**YOUR GOAL:** Keep to one stretch of the data below, the lines from the one with "pass_writes p = false" up to and including the one with "- by destruct (depth_load p).", and return that stretch exactly.
++++ DATA SHOWN
(** ** Rule F *)

Lemma color_slots_written p i a :
  pass_writes p = false -> color_slots p !! i = Some a -> is_bound a = true -> written_without_draws a = false.
Proof.
  unfold pass_writes. rewrite !orb_false_iff. intros [[H1 H2] _] Hi Hb. destruct i as [|i].
  - rewrite color_slots_0 in Hi. injection Hi as <-. apply andb_false_iff in H1 as [H1|H1]; [|done].
    unfold is_bound in Hb. unfold color_texture in H1. congruence.
  - rewrite color_slots_S in Hi. destruct (written_without_draws a) eqn:E; [|done].
    apply list_elem_of_lookup_2, list_elem_of_In in Hi.
    assert (existsb (λ a, is_bound a && written_without_draws a) (extra_color p) = true) as Hx
        by (apply existsb_exists; exists a; rewrite Hb, E; auto).
    by rewrite Hx in H2.
Qed.

Lemma depth_slots_written p sl :
  depth_written_without_draws p = false -> depth_planes sl -> is_Some (attached p sl) -> slot_written p sl = false.
Proof.
  unfold depth_written_without_draws. intros H Hsl [s Ha].
  destruct (depth_texture p =? 0) eqn:Et; [by destruct Hsl as [->| ->]; cbn in Ha; rewrite Et in Ha|].
  cbn [negb andb] in H. apply orb_false_iff in H as [H1 H2]. unfold slot_written, clear_is_stored in *.
  destruct Hsl as [->| ->]; cbn [load_action store_action].
  - by destruct (depth_load p).
  - cbn in Ha. rewrite Et in Ha. unfold has_stencil in Ha. destruct (contains _ _); [|done].
    by destruct (stencil_load p).
Qed.

Lemma cull_pass_le p m : keeps_pass p = false -> mem_le nowhere (run_pass views p m) m.
Proof.
  unfold keeps_pass. rewrite orb_false_iff, negb_false_iff. intros [Hc Hw] s _ px v.
  rewrite clear_only_run by done. rewrite unwritten_resolves.
  - destruct (slot_of p s) as [sl|] eqn:E; [|done]. apply left_behind_le. apply slot_of_attached in E.
    destruct sl as [i| | |]; [| | |done].
    + cbn in E. destruct (color_slots p !! i) as [a|] eqn:Hi; [|done]. cbn in E.
      destruct (is_bound a) eqn:Hb; [|done]. eapply color_slot_written; [done|]. by eapply color_slots_written.
    + apply depth_slots_written; [|by left|eauto]. by apply orb_false_iff in Hw as [_ Hw].
    + apply depth_slots_written; [|by right|eauto]. by apply orb_false_iff in Hw as [_ Hw].
  - intros a Ha Hb. apply list_elem_of_lookup in Ha as [i Ha].
    pose proof (color_slots_written p i a Hw Ha Hb) as H. apply orb_false_iff in H as [_ H].
    apply negb_false_iff, Z.eqb_eq in H. done.
Qed.

Lemma cull_dead_le ps m : mem_le nowhere (run_passes views ps m) (run_passes views (cull_dead ps) m).
Proof.
  revert m. induction ps as [|p ps IH]; intros m; [apply mem_le_refl|]. cbn [cull_dead List.filter].
  fold (cull_dead ps). destruct (keeps_pass p) eqn:E; rewrite run_passes_cons; [rewrite run_passes_cons; apply IH|].
  eapply mem_le_trans; [apply run_passes_mono; by apply cull_pass_le|apply IH].
Qed.
(** ** Rule G *)

(** A depth or stencil clear that stops short of its surface finds the clear
    value outside: the depth-only pass before it cleared the whole surface. *)
Definition holds (f : Texels T) (v : T) : Prop := forall px x, f px = Some x -> x = v.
++++++++
**SOLUTION TO THIS EXERCISE:**
  pass_writes p = false -> color_slots p !! i = Some a -> is_bound a = true -> written_without_draws a = false.
Proof.
  unfold pass_writes. rewrite !orb_false_iff. intros [[H1 H2] _] Hi Hb. destruct i as [|i].
  - rewrite color_slots_0 in Hi. injection Hi as <-. apply andb_false_iff in H1 as [H1|H1]; [|done].
    unfold is_bound in Hb. unfold color_texture in H1. congruence.
  - rewrite color_slots_S in Hi. destruct (written_without_draws a) eqn:E; [|done].
    apply list_elem_of_lookup_2, list_elem_of_In in Hi.
    assert (existsb (λ a, is_bound a && written_without_draws a) (extra_color p) = true) as Hx
        by (apply existsb_exists; exists a; rewrite Hb, E; auto).
    by rewrite Hx in H2.
Qed.

Lemma depth_slots_written p sl :
  depth_written_without_draws p = false -> depth_planes sl -> is_Some (attached p sl) -> slot_written p sl = false.
Proof.
  unfold depth_written_without_draws. intros H Hsl [s Ha].
  destruct (depth_texture p =? 0) eqn:Et; [by destruct Hsl as [->| ->]; cbn in Ha; rewrite Et in Ha|].
  cbn [negb andb] in H. apply orb_false_iff in H as [H1 H2]. unfold slot_written, clear_is_stored in *.
  destruct Hsl as [->| ->]; cbn [load_action store_action].
  - by destruct (depth_load p).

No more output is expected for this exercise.